## Problem details
Return the lines of the data below in which the string "driver" occurs.

↓↓↓

(* ===== verification/BlockFacts.v ===== *)
(** * Block layer: geometry, frame and the specification of each operation

    Everything here is proved for any driver that satisfies [NorFlashLaws],
    faults included.  [hdr_at], [status_at] and [data_at] are the abstract
    state of a block: its header, the status of each fragment slot and the
    bytes of each fragment. *)

From stdpp Require Import base list list_numbers numbers option.
From S2P Require Import Prelude NorFlash BlockLayer.

Section facts.
Context {F E : Type} `{!NorFlash F E} `{!NorFlashLaws F E} (B : Z).
Abbreviation BD := (BlockDevice F).

Definition bd_bytes (bd : BD) : Z → Z := nf_bytes (flash bd).
Definition bd_cap (bd : BD) : Z := nf_capacity (flash bd).
Definition bd_healthy (bd : BD) : Prop := nf_healthy (flash bd).

(** A device over a driver whose erase size is [B] and whose addresses fit in [u32]. *)
Record bd_wf (bd : BD) : Prop := {
  wf_flash : nf_wf (flash bd);
  wf_total : blocks_total bd = bd_cap bd / B;
  wf_cap : 0 ≤ bd_cap bd < u32_size;
  wf_B : BLOCK_HEADER_SIZE ≤ B < u32_size;
  wf_erase : nf_ERASE_SIZE = B;
}.

Abbreviation bd_step := (flash_step bd_wf bd_healthy bd_cap bd_bytes).
Abbreviation same := (bd_step nowhere).

(** The abstract state of block [bid]. *)
Definition hdr_at (bd : BD) (bid : Z) : option BlockHeader :=
  header_from_bytes B bid (view (bd_bytes bd) (bid * B) BLOCK_HEADER_SIZE).
Definition slot_addr (bid rel : Z) : Z := bid * B + BLOCK_HEADER_SIZE + FRAG_HEADER_SIZE * rel.
Definition status_at (bd : BD) (bid rel : Z) : FragmentStatus :=
  status_of_header (view (bd_bytes bd) (slot_addr bid rel) FRAG_HEADER_SIZE).
Definition data_addr (h : BlockHeader) (rel : Z) : Z :=
  id h * B + headers_total_size h + rel * frag_size h.
Definition data_at (bd : BD) (h : BlockHeader) (rel off n : Z) : list Z :=
  view (bd_bytes bd) (data_addr h rel + off) n.

(** A header that [block_header] can return for a block of the device. *)
Record header_ok (bd : BD) (h : BlockHeader) : Prop := {
  ok_id : 0 ≤ id h < blocks_total bd;
  ok_frag_size : is_u16 (frag_size h);
  ok_first : is_u32 (first_frag_no h);
  ok_count : frag_count h = calculate_fragments_per_block B (frag_size h);
  ok_count_pos : 0 < frag_count h;
}.

(** Slot of a fragment number in a block. *)
Definition rel_of (h : BlockHeader) (frag_no : Z) : Z := wrapping_sub frag_no (first_frag_no h).

(** The addresses that belong to slot [rel]: its header and its data. *)
Definition frag_region (h : BlockHeader) (rel a : Z) : Prop :=
  range (slot_addr (id h) rel) (slot_addr (id h) rel + FRAG_HEADER_SIZE) a ∨
  range (data_addr h rel) (data_addr h rel + frag_size h) a.

Definition block_region (bid a : Z) : Prop := range (bid * B) (bid * B + B) a.

(** ** Geometry *)

Lemma count_fits fs :
  BLOCK_HEADER_SIZE ≤ B → 0 ≤ fs →
  0 ≤ calculate_fragments_per_block B fs ∧
  BLOCK_HEADER_SIZE + calculate_fragments_per_block B fs * (fs + FRAG_HEADER_SIZE) ≤ B.
Proof.
  unfold calculate_fragments_per_block, BLOCK_HEADER_SIZE, FRAG_HEADER_SIZE. intros HB Hfs.
  split; [apply Z.div_pos; lia|].
  pose proof (Z.mul_div_le (B - 16) (fs + 3)). lia.
Qed.

Lemma block_in_cap bd bid :
  bd_wf bd → 0 ≤ bid < blocks_total bd → 0 ≤ bid * B ∧ bid * B + B ≤ bd_cap bd.
Proof.
  intros [? Ht ? HB ?] Hb. unfold BLOCK_HEADER_SIZE in HB. rewrite Ht in Hb.
  pose proof (Z.mul_div_le (bd_cap bd) B). nia.
Qed.

(** Slot headers, then data, all inside the block. *)
Lemma slot_in_block bd h rel :
  bd_wf bd → header_ok bd h → 0 ≤ rel < frag_count h →
  id h * B + BLOCK_HEADER_SIZE ≤ slot_addr (id h) rel ∧
  slot_addr (id h) rel + FRAG_HEADER_SIZE ≤ id h * B + headers_total_size h ∧
  id h * B + headers_total_size h ≤ data_addr h rel ∧
  data_addr h rel + frag_size h ≤ id h * B + B.
Proof.
  intros [? ? ? HB ?] [_ [Hfs _] _ Hc _] Hrel.
  destruct (count_fits (frag_size h)) as [_ Hfit]; [lia|lia|].
  rewrite <-Hc in Hfit.
  unfold slot_addr, data_addr, headers_total_size, fragment_count,
    BLOCK_HEADER_SIZE, FRAG_HEADER_SIZE in *. nia.
Qed.

Lemma slots_disjoint h r1 r2 : r1 ≠ r2 →
  slot_addr (id h) r1 + FRAG_HEADER_SIZE ≤ slot_addr (id h) r2 ∨
  slot_addr (id h) r2 + FRAG_HEADER_SIZE ≤ slot_addr (id h) r1.
Proof. unfold slot_addr, FRAG_HEADER_SIZE, BLOCK_HEADER_SIZE. lia. Qed.

Lemma datas_disjoint h r1 r2 : 0 ≤ frag_size h → r1 ≠ r2 →
  data_addr h r1 + frag_size h ≤ data_addr h r2 ∨
  data_addr h r2 + frag_size h ≤ data_addr h r1.
Proof. unfold data_addr. intros. nia. Qed.

Lemma rel_range h n : is_u32 (rel_of h n).
Proof. apply wrapping_sub_range. Qed.

(** ** Frame lemmas *)

Lemma same_view bd bd' off n :
  same bd bd' → view (bd_bytes bd') off n = view (bd_bytes bd) off n.
Proof. intros H. apply view_ext. intros. exact (flash_step_same _ _ _ H). Qed.

Lemma same_hdr bd bd' bid : same bd bd' → hdr_at bd' bid = hdr_at bd bid.
Proof. intros H. unfold hdr_at. by erewrite same_view. Qed.

Lemma same_status bd bd' bid rel : same bd bd' → status_at bd' bid rel = status_at bd bid rel.
Proof. intros H. unfold status_at. by erewrite same_view. Qed.

Lemma same_data bd bd' h rel off n :
  same bd bd' → data_at bd' h rel off n = data_at bd h rel off n.
Proof. intros H. unfold data_at. by erewrite same_view. Qed.

Lemma step_total P bd bd' : bd_wf bd → bd_step P bd bd' → blocks_total bd' = blocks_total bd.
Proof.
  intros Hwf H. rewrite (wf_total _ (fs_wf H)), (wf_total _ Hwf). by rewrite (fs_capacity H).
Qed.

Lemma step_header_ok P bd bd' h :
  bd_wf bd → bd_step P bd bd' → header_ok bd h → header_ok bd' h.
Proof. intros Hwf H []. split; auto. by rewrite (step_total P bd bd'). Qed.
(* ===== verification/BlockProps.v ===== *)
(** * Block layer: correctness

    The contracts that the doc comments of the [Reader] and [Writer] traits
    state, for every driver that satisfies [NorFlashLaws] and every fault:
    atomicity of write, delete and format, isolation of fragments, write-once,
    and the write/read round trip; with their instances on [InMemoryFlash]. *)

From stdpp Require Import base list list_numbers numbers option.
From S2P Require Import Prelude NorFlash InMemoryFlash BlockLayer BlockFacts.

#[export] Instance is_u8_decision z : Decision (is_u8 z).
Proof. unfold is_u8. apply _. Defined.

(** Nothing but slot [rel] of block [id h] changed: every block header, every
    other slot of the block and every other block are as before. *)
Definition isolated {F E} `{!NorFlash F E} `{!NorFlashLaws F E} (B : Z)
    (bd bd' : BlockDevice F) (h : BlockHeader) (rel : Z) : Prop :=
  (∀ bid, 0 ≤ bid → hdr_at B bd' bid = hdr_at B bd bid) ∧
  (∀ r off n, 0 ≤ r < frag_count h → r ≠ rel → 0 ≤ off → off + n ≤ frag_size h →
     status_at B bd' (id h) r = status_at B bd (id h) r ∧
     data_at B bd' h r off n = data_at B bd h r off n) ∧
  (∀ bid a, bid ≠ id h → block_region B bid a → bd_bytes bd' a = bd_bytes bd a).

Section props.
Context {F E : Type} `{!NorFlash F E} `{!NorFlashLaws F E} (B : Z).
Abbreviation bd_step := (flash_step (bd_wf B) bd_healthy bd_cap bd_bytes).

↑↑↑

## Exercise output
    Everything here is proved for any driver that satisfies [NorFlashLaws],
(** A device over a driver whose erase size is [B] and whose addresses fit in [u32]. *)
    state, for every driver that satisfies [NorFlashLaws] and every fault:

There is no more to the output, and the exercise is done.